— About this exercise —
In the data below, find each line containing the string "database" and return it.

— Data to use —
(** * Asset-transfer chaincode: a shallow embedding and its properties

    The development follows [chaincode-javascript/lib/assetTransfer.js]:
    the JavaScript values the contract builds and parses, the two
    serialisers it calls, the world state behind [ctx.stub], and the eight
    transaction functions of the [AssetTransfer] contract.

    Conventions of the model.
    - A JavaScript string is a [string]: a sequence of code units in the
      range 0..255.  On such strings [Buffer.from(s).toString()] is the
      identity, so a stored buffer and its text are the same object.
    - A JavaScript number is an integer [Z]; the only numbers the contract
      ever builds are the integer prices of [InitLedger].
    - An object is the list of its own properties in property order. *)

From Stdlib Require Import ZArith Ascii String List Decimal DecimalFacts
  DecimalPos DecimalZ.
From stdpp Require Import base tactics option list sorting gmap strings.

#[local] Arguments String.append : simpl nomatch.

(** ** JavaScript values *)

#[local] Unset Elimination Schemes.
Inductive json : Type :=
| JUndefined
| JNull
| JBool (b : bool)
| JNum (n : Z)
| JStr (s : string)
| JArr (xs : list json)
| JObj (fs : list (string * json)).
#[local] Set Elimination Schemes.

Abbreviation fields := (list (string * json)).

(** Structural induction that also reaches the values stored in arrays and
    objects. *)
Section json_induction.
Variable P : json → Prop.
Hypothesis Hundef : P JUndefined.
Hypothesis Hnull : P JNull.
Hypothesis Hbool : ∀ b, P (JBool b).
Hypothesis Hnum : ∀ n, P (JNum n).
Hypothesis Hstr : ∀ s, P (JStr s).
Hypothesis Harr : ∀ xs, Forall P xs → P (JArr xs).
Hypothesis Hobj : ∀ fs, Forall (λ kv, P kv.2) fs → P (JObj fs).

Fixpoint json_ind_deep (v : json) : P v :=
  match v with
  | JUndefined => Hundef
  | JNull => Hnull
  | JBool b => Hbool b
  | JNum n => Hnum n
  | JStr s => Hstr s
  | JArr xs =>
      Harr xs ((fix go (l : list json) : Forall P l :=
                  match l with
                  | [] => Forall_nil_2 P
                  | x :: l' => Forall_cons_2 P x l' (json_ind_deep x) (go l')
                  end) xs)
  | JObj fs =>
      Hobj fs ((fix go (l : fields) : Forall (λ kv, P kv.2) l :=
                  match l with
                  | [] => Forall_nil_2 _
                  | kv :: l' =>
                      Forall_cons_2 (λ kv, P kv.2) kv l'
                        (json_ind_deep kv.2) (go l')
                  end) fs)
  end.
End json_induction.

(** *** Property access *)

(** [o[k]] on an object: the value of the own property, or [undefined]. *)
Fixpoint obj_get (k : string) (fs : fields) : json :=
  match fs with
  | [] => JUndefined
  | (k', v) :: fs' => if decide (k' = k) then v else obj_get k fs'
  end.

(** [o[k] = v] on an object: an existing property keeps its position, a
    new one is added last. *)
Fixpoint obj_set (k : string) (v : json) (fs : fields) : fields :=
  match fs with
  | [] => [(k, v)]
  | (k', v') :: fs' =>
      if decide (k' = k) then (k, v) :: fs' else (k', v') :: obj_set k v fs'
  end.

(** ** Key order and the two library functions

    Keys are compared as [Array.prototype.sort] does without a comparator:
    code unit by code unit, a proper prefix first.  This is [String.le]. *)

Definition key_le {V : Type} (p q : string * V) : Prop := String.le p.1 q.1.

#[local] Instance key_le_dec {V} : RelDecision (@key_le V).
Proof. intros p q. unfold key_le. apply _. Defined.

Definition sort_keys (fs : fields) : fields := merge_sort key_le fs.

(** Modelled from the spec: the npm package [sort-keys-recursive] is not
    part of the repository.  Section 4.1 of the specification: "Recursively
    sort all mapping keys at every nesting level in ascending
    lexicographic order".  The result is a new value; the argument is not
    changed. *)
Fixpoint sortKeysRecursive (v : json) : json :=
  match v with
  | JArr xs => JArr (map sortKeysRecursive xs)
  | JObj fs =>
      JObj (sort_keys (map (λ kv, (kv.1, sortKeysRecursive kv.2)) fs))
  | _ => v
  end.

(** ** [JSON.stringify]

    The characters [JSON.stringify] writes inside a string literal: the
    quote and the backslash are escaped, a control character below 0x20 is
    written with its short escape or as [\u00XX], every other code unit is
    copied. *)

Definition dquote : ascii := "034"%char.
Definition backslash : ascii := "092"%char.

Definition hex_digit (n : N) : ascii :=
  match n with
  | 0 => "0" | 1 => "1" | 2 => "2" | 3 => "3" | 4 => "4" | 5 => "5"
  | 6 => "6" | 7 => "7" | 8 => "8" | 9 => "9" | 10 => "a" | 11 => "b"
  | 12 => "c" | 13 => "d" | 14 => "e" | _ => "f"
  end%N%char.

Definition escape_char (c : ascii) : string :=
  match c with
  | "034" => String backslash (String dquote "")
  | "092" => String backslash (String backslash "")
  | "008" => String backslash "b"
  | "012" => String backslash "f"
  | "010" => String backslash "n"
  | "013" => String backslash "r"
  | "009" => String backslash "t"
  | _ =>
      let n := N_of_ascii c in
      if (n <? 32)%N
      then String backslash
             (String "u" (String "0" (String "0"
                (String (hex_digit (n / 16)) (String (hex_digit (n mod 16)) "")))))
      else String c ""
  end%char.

==

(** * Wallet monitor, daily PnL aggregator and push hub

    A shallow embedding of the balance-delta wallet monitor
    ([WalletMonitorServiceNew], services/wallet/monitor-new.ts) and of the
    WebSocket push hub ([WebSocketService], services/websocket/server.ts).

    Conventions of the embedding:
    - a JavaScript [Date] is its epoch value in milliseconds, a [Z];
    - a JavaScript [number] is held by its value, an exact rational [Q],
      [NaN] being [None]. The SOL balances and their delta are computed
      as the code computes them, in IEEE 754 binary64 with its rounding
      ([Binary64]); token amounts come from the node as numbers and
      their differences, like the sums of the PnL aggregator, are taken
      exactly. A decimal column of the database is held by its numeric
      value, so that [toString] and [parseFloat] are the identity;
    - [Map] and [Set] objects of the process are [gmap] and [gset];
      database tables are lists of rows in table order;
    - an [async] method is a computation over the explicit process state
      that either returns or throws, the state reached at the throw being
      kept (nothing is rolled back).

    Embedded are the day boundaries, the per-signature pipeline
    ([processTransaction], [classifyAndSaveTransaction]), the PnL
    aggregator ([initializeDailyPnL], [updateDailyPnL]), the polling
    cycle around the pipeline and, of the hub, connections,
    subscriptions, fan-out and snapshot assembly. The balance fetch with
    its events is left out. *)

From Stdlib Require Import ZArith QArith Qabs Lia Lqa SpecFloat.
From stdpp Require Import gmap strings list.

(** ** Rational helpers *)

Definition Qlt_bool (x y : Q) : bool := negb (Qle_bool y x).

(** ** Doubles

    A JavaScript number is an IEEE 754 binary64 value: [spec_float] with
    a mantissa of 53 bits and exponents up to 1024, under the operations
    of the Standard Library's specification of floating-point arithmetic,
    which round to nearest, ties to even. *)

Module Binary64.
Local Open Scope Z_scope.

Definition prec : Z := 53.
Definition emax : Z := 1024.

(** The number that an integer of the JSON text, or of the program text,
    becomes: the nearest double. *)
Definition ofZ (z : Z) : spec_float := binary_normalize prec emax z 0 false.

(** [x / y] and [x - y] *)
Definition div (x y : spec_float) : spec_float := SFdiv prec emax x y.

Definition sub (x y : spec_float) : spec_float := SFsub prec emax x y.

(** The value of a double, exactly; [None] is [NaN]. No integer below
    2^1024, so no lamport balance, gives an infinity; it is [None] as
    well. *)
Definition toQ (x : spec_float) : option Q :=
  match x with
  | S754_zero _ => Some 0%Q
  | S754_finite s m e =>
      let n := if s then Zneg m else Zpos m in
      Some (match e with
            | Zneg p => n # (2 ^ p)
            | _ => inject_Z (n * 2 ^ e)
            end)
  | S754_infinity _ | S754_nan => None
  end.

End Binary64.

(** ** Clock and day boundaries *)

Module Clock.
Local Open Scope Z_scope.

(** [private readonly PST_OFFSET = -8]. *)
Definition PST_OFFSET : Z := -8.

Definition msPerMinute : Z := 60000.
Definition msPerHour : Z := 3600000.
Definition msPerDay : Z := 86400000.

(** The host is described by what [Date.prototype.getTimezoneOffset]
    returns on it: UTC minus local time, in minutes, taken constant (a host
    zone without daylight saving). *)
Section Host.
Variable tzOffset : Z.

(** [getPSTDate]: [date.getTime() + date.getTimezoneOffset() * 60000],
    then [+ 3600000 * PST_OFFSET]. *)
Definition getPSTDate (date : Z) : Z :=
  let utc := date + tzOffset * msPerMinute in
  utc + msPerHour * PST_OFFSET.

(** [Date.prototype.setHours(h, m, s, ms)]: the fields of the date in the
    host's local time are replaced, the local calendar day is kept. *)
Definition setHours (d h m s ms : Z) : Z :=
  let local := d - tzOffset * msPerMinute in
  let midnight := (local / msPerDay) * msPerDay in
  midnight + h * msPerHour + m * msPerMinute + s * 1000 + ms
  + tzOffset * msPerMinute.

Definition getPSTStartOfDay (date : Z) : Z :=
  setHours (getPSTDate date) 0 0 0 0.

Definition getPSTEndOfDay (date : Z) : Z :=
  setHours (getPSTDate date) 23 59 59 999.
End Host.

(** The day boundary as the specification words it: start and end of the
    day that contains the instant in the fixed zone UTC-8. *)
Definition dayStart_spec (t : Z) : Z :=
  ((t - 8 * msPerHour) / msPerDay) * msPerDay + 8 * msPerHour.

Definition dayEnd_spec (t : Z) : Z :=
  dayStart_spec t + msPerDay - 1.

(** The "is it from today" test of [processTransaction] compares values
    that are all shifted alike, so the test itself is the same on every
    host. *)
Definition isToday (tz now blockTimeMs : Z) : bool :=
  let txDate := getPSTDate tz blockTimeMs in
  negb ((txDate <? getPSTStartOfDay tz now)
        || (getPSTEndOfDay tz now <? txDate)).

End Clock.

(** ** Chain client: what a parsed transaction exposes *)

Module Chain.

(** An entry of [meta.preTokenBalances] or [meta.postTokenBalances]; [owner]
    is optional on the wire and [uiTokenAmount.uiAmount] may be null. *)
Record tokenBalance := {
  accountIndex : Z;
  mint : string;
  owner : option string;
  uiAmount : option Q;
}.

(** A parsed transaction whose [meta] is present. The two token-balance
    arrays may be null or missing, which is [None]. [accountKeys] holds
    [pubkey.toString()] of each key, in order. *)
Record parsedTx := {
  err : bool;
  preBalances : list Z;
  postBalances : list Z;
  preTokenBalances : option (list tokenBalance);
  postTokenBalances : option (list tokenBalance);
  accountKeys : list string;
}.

— Task answer —
      exactly. A decimal column of the database is held by its numeric
      database tables are lists of rows in table order;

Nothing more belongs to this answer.